The Real Cost of Convenience
Here’s the thing: this settlement isn’t really about $60 million. It’s about the entire business model of “convenience” apps. The FTC is directly targeting what experts call “dark patterns”—those design tricks and murky disclosures that get you to pay for things you didn’t fully intend to. Service fees that aren’t shown upfront? Auto-renewing free trials that are hard to cancel? Vague “guarantees” that don’t actually refund your money? That’s the playbook. And the FTC’s Bureau of Consumer Protection director, Christopher Mufarrige, made it clear they’re watching the whole online delivery sector.
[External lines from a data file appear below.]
(* ===== verification/Mempool.v ===== *)
(** * The memory pool ([src/kv_mempool.c]) and the allocator of the store
      ([kvs_malloc], [kvs_free] of [src/kvstore.c])

    Memory is a set of live blocks of the C library and the words stored in them.  The
    pool threads its free list through the first word of every free chunk.  The C
    library's [malloc] is a parameter: the address it picks for a size, or NULL. *)

From S2P Require Import Prelude.

Module Mempool.

(** [blocks]: address and size of the live blocks; [words]: the pointers stored. *)
Record mem := mk_mem { blocks : gmap Z Z; words : gmap Z Z }.

Record mem_pool_t := mk_pool {
  self : Z;              (** the address of the struct *)
  free_list : Z;
  data : Z;
  chunk_size : Z;
  chunk_count : Z;
  initialized : Z
}.

(** The global pool pointer: NULL, a pool, or a pool already destroyed. *)
Inductive pool_ptr := PNull | PLive (mp : mem_pool_t) | PFreed.

Record heap_st := mk_heap { memory : mem; global_pool : pool_ptr }.

Abbreviation hp A := (M heap_st A).

Definition POOL_CHUNK_SIZE : Z := 64.
Definition POOL_CHUNK_COUNT : Z := 100000.
Definition PTR_SIZE : Z := 8.
Definition MEM_POOL_T_SIZE : Z := 40.

Definition align_up (size align : Z) : Z :=
  Z.land (wrap 64 (wrap 64 (size + align) - 1)) (wrap 64 (Z.lnot (wrap 64 (align - 1)))).

(** The bytes [p .. p+n) lie in one live block. *)
Definition in_block (m : mem) (p n : Z) : bool :=
  existsb (fun bl => (bl.1 <=? p) && (p + n <=? bl.1 + bl.2))%Z (map_to_list (blocks m)).

Definition set_memory (m : mem) (s : heap_st) := mk_heap m (global_pool s).
Definition set_pool (p : pool_ptr) (s : heap_st) := mk_heap (memory s) p.

(** An access to the word at [p]. *)
Definition check_word (p : Z) : hp unit :=
  s ← get;
  if (p =? 0)%Z then raise NullDeref else
  if in_block (memory s) p PTR_SIZE then mret tt else
  if in_block (memory s) p 1 then raise BufferOverflow else raise BadPointer.

Definition store_word (p v : Z) : hp unit :=
  check_word p ;;
  modify (fun s => set_memory (mk_mem (blocks (memory s)) (<[p := v]> (words (memory s)))) s).

Definition load_word (p : Z) : hp Z :=
  check_word p ;;
  s ← get;
  match words (memory s) !! p with
  | None => raise Indeterminate
  | Some v => mret v
  end.

Section allocator.
(** The C library: the address [malloc] returns for the live blocks and a size. *)
Context (malloc_at : gmap Z Z -> Z -> option Z).

(** 0 is NULL.  The memory comes without contents. *)
Definition malloc (size : Z) : hp Z :=
  s ← get;
  match malloc_at (blocks (memory s)) size with
  | None => mret 0%Z
  | Some p =>
      put (set_memory (mk_mem (<[p := size]> (blocks (memory s)))
             (filter (fun w => ~ (p <= w.1 < p + size)%Z) (words (memory s)))) s) ;;
      mret p
  end.

Definition libc_free (p : Z) : hp unit :=
  if (p =? 0)%Z then mret tt else
  s ← get;
  match blocks (memory s) !! p with
  | None => raise BadPointer
  | Some _ => put (set_memory (mk_mem (delete p (blocks (memory s))) (words (memory s))) s)
  end.

(** The loop that threads the free list: [n] chunks are left, the current one is [i]. *)
Fixpoint thread_chunks (n : nat) (i data size : Z) : hp unit :=
  match n with
  | O => mret tt
  | S n =>
      store_word (data + wrap 64 (i * size)) (data + wrap 64 ((i + 1) * size)) ;;
      thread_chunks n (i + 1) data size
  end.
This is a shot across the bow for DoorDash, Uber Eats, and every other subscription service out there.
But Wait, There’s More
Now, the timing is brutal for Instacart. This settlement landed just as a separate report from Consumer Reports dropped, suggesting the company might be using AI to charge dynamic, and potentially unfair, prices. The FTC said it was “disturbed” by those reports, though this settlement doesn’t include any pricing allegations. Instacart’s defense is telling: they say they don’t control base prices, the retailers do. They position themselves as just a platform. But that’s a slippery argument when your entire brand is built on being the storefront. If the prices are confusing and the fees are hidden, who does the customer blame? Instacart, every time. Their attempt to deflect by naming retailers like Lowe’s and Best Buy that do charge the same in-store price just highlights how many don’t.
A Settlement Isn’t a Solution
So Instacart writes a big check and promises to be more transparent. Will anything really change? These practices are profitable for a reason. That $99 Instacart+ fee, especially when snagged via a tricky free trial, is a huge revenue driver. Clear, upfront pricing might mean fewer sign-ups. It’s a fundamental tension. The FTC’s action forces a recalculation—the cost of the fine and the reputational hit versus the profit from the old methods. For now, the math says settle. But without ongoing scrutiny, what’s to stop the fees from creeping back in new, creative ways? This settlement feels less like a conclusion and more like the opening chapter in a larger fight over fairness in digital marketplaces. Basically, read the fine print. Always.